Monday, February 25, 2013

Will You Still Love Me, Tomorrow? (Or, Getting Paid)



When a client does not pay me I wonder how can they respect me if I don’t insist on payment?* Letting a client go indefinitely without payment is the ultimate beta move, and sets up a toxic dynamic from which there is no where to go but down. Either the client gets right on their payments, or we part ways.  Any other arrangement is not worth the hassle. 

To get paid, you have to send the client a bill.  The worst mistake is not sending bills to your client on a regular and frequent basis.  If you send a client a bill six months into their case, they will not have a sharp memory of everything that has happened and often believe that the bill is inflated. Another mistake that attorneys make is not putting sufficient details in their invoices.  Conversely, some attorneys go overboard, and the billing entry takes longer to read than the actual work took to perform.  A client should not have to wade through sixteen generated phrases per billable to figure out what it is you did for them that day.

The worst kind of client is the slow payer.  The thing that clients who slow pay do not understand is that unless there is a court order or a statute which requires me to move on their case in an expeditious manner, slow payers get moved to the bottom of the stack both on my desk and in my mind.  The clients who pay me promptly go to the front of the line because they are treating me and my services as a priority. 
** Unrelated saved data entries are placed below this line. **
(* ===== verification/Migrate.v ===== *)
(** * Opening the store and migrating its database

    [internal/index] schema.go ([Open], [migrate]), [migrations] and [New] of
    [internal/repo] store.go. The scripts are SQL: what SQLite makes of one is
    a parameter ([run_migration]). Of a row of [schema_version] only the
    version is kept; its description and its time are never read. *)
From Stdlib Require Import Ascii.
From S2P Require Import Prelude GoErrors GoStrings GoNumbers Json Domain World Shard Index Rebuild.

(** ** The version in the name of a file *)

(** [fmt.Sscanf(s, "%d", &v)]: leading space but no newline, a sign, digits;
    what follows is not looked at. An error is its text. *)
Definition Sscanf_d (s : bytes) : result string Z :=
  let r := trim_left s in
  if existsb (is_byte 10) (take (length s - length r) s) then Err "unexpected newline"
  else
    let '(sign, r) := match r with
                      | c :: r' => if is_byte 45 c || is_byte 43 c then ([c], r') else ([], r)
                      | [] => ([], [])
                      end in
    if bool_decide (r = []) then Err "unexpected EOF"
    else
      let digits := fst (span_digits r) in
      if bool_decide (digits = []) then Err "expected integer"
      else match ParseInt (of_bytes (sign ++ digits)) with
           | Some v => Ok v
           | None => Err ("strconv.ParseInt: parsing " +:+
               of_bytes ([byte 34] ++ sign ++ digits ++ [byte 34]) +:+ ": value out of range")
           end.

(** What precedes the first underscore: [strings.SplitN(name, "_", 2)]. *)
Fixpoint before_underscore (s : bytes) : option bytes :=
  match s with
  | [] => None
  | c :: s => if is_byte 95 c then Some [] else cons c <$> before_underscore s
  end.
Definition migrationVersion (name : string) : result derror Z :=
  match before_underscore (to_bytes name) with
  | None => Err (External ("invalid migration filename: " +:+ name))
  | Some part =>
      match Sscanf_d part with
      | Ok v => Ok v
      | Err text => Err (errorf ("parse version from " +:+ name) (External text))
      end
  end.

(** ** The scripts *)

(** [migrations.FS]: the names of the files [*.sql], and what running one does
    to the tables. *)
Class Migrations : Type := {
  migration_files : list string;
  run_migration : string → DB → result string DB
}.
(** No script touches the rows of [schema_version]. *)
Class MigrationLaws `(Migrations) : Prop :=
  script_keeps_versions name d d' : run_migration name d = Ok d' → db_schema d' = db_schema d.

(** [names] of [migrate], in the order in which they are applied *)
Definition migration_names `{Migrations} : list string :=
  merge_sort path_le (List.filter (λ name, HasSuffix name ".sql") migration_files).
(** The files of the repository. *)
Definition repository_files : list string := ["0001_init.sql"; "0002_add_retry_count.sql"].

(** A database that has just been created. *)
Definition new_db : DB := empty_db <| db_schema := [] |>.

Section migrate.
Context `{Env} `{Migrations}.

Definition appliedMigrations : dop (list Z) :=
  _ ← attempt (λ e, e);
  gets (λ w, db_schema (w_db w)).

(** [tx ... defer tx.Rollback() ... return tx.Commit()] *)
Definition transaction (fn : dop ()) : dop () := λ w,
  match (_ ← fn; attempt (λ e, e)) w with
  | (w', Err e) => (w' <| w_db := w_db w |>, Err e)
  | done => done
  end.

Definition applyMigration (version : Z) (name : string) : dop () :=
  _ ← attempt (λ e, e);
  transaction (
    _ ← attempt (errorf "exec migration sql");
    d ← gets w_db;
    d ← lift (match run_migration name d with
              | Ok d => Ok d
              | Err text => Err (errorf "exec migration sql" (External text))
              end);
    _ ← modify (set_db (λ _, d));
    _ ← attempt (λ e, e);
    versions ← gets (λ w, db_schema (w_db w));
    _ ← ensure (negb (bool_decide (version ∈ versions)))
          (External "constraint failed: UNIQUE constraint failed: schema_version.version");
    modify (set_db (λ d, d <| db_schema := db_schema d ++ [version] |>))).

Definition migrate : dop () :=
  _ ← attempt (errorf "create schema_version");
  applied ← appliedMigrations;
  for_each migration_names (λ name,
    version ← lift (migrationVersion name);
    if bool_decide (version ∈ applied) then mret ()
    else wrapping (errorf ("apply migration " +:+ name)) (applyMigration version name)).

Definition pragmas : list string :=
  ["PRAGMA journal_mode=WAL"; "PRAGMA busy_timeout=5000"; "PRAGMA foreign_keys=ON"].
Definition quoted_text (s : string) : string := of_bytes ([byte 34] ++ to_bytes s ++ [byte 34]).
Definition Open (dbPath : string) : dop () :=
  _ ← attempt (errorf ("open sqlite " +:+ dbPath));
  _ ← attempt (errorf "ping sqlite");
  _ ← for_each pragmas (λ pragma, attempt (errorf ("exec pragma " +:+ quoted_text pragma)));
  wrapping (errorf "migrate") migrate.

(** ** The store *)

Definition EnsureDirs (root : string) : dop () :=
  for_each ["items"; "rules"; "assignments"; "escalations"; "audit"; "batches"; "failures"] (λ t,
    attempt (errorf ("create dir " +:+ root +:+ "/shards/" +:+ t))).
Definition New (dataDir : string) (maxSize : Z) (sync : bool) : dop Writer :=
  _ ← wrapping (errorf "ensure shard dirs") (EnsureDirs dataDir);
  _ ← wrapping (errorf "open index") (Open (dataDir +:+ "/index.db"));
  mret {| rootDir := dataDir; maxShardSize := maxSize; syncOnWrite := sync |}.
End migrate.
(* ===== verification/Middleware.v ===== *)
(** * HTTP: the middleware around the routes

    [loggingMiddleware] and [recoveryMiddleware] of [internal/httpapi], and the
    writing of an answer. A handler works on an [Exchange]: the process, the
    log, what has been written to the client; it returns or panics. The
    router's own middleware is chi's: [hr_ID] is the ID it gives a request. *)
From S2P Require Import Prelude GoErrors GoStrings GoNumbers GoTime Domain World Shard Auth Config Http HttpServer AppLog.

(** ** Exchanges *)

(** [xc_status]: what [WriteHeader] was called with first. *)
Record Exchange : Type := {
  xc_process : Process;
  xc_log : list Entry;
  xc_status : option Z;
  xc_body : bytes
}.
#[export] Instance Exchange_eta : Eta Exchange := λ x, {|
  xc_process := xc_process x; xc_log := xc_log x; xc_status := xc_status x; xc_body := xc_body x |}.
(** How a handler ends: the value of a panic is its text. *)
Inductive finish : Type := Returned | Panicked (value : string).
Definition Handler : Type := Request → Exchange → Exchange * finish.

Definition exchange (p : Process) (log : list Entry) : Exchange :=
  {| xc_process := p; xc_log := log; xc_status := None; xc_body := [] |}.

(** ** Writing *)

(** Only the first call counts. *)
Definition WriteHeader (status : Z) (x : Exchange) : Exchange :=
  match xc_status x with
  | None => x <| xc_status := Some status |>
  | Some _ => x
  end.
Definition Write (data : bytes) (x : Exchange) : Exchange :=
  let x := WriteHeader 200 x in
  x <| xc_body := xc_body x ++ data |>.
(** The encoder writes a value in one piece, or nothing. *)
Definition respond `{Zone} (nil : string → bool) (response : Response) (x : Exchange) : Exchange :=
  let x := WriteHeader (rs_Status response) x in
  match rendered nil (rs_Body response) with
  | [] => x
  | data => Write data x
  end.

(** [time.Since(start)], which does not wrap *)
Definition Since (start now : Time) : Duration := Z.max min_i64 (Z.min max_i64 (now - start)).

(** A question to the clock has been asked. *)
Definition clock_ticked (p : Process) : Process := p <| pc_tick := S (pc_tick p) |>.

Section middleware.
Context `{Env, AuthEnv, HttpEnv, Router} (logger : Logger) (nil : string → bool).

Definition log_entry (level : Level) (fields : list (string * field)) (message : string) (x : Exchange) : Exchange :=
  x <| xc_log := xc_log x ++ entry logger level fields message |>.
(** [time.Now()] *)
Definition clock_read (x : Exchange) : Exchange * Time :=
  (x <| xc_process ::= clock_ticked |>, wall_now (pc_tick (xc_process x))).

(** A panic of [next] passes through, and nothing is logged. *)
Definition loggingMiddleware (next : Handler) : Handler := λ r x,
  let '(x, start) := clock_read x in
  match next r x with
  | (x, Panicked value) => (x, Panicked value)
  | (x, Returned) =>
      let '(x, now) := clock_read x in
      (log_entry InfoLevel
         [("method", FText (hr_Method r)); ("path", FText (hr_Path r));
          ("status", FInt (default 0 (xc_status x))); ("duration", FDuration (Since start now));
          ("request_id", FText (hr_ID r))] "request" x, Returned)
  end.
(** The stack of the goroutine is left out of the entry. *)
Definition recoveryMiddleware (next : Handler) : Handler := λ r x,
  match next r x with
  | (x, Panicked value) =>
      let x := log_entry ErrorLevel [("panic", FText value); ("request_id", FText (hr_ID r))] "panic recovered" x in
      (respond nil (writeError (hr_ID r) 500 "PANIC" "internal panic") x, Returned)
  | done => done
  end.

(** The chain of [setupRouter]; the routes at its end. *)
Definition chain (next : Handler) : Handler := loggingMiddleware (recoveryMiddleware next).
Definition route_handler (writer : Writer) (cfg : Config) : Handler := λ r x,
  let '(p, response) := ServeHTTP writer cfg r (xc_process x) in
  (respond nil response (x <| xc_process := p |>), Returned).
Definition serve_request (writer : Writer) (cfg : Config) (r : Request) (p : Process) (log : list Entry) : Exchange :=
  fst (chain (route_handler writer cfg) r (exchange p log)).
End middleware.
The simplistic “fix” offered to the slow payer problem is “just make everyone put money in trust.”  This works to a great extent.  I do a lot of work on a flat fee basis, and I require payment in full before I will put pen to paper or dictate a single word.  Otherwise, I require fee retainers. Even so, there are times when a retainer is not called for and there are some clients who refuse to deposit retainers.  Most of the time, this works out fine and the client pays their bill promptly.  In this situation, the lawyer has to depend on their intuition and other indicators to determine if the client is a good risk.  Most importantly, a case without a fee retainer is a situation that has to be monitored closely. 

Whenever I encounter a client who resists a retainer I keep a very close eye on their billables and their payments.  It is an absolute beginner’s mistake to allow billables to get too far ahead of a client’s payments. Once this happens, you are trapped too far out on the limb to cut it off without falling to the ground with it.  This is especially so in litigation where in one month an invoice is de minimis and the next an invoice is several thousand dollars.  When billables outstrip payments by 90 days or more, your chances of receiving full payment are practically none.

In my experience slow payers are the most demanding clients. Ironic, isn’t it? One of the hardest things to learn as an adult is when to quit someone, whether it is in a personal or professional setting.  I’ve learned the hard way to quit slow payers sooner rather than later. 

Frankly, I’d rather heat a can of beans on the engine block of my truck than involuntarily work for free.  At least I’ll still respect myself in the morning.




*NB:  This post addresses only paying clients, not pro bono cases where the lawyer is voluntarily working for free.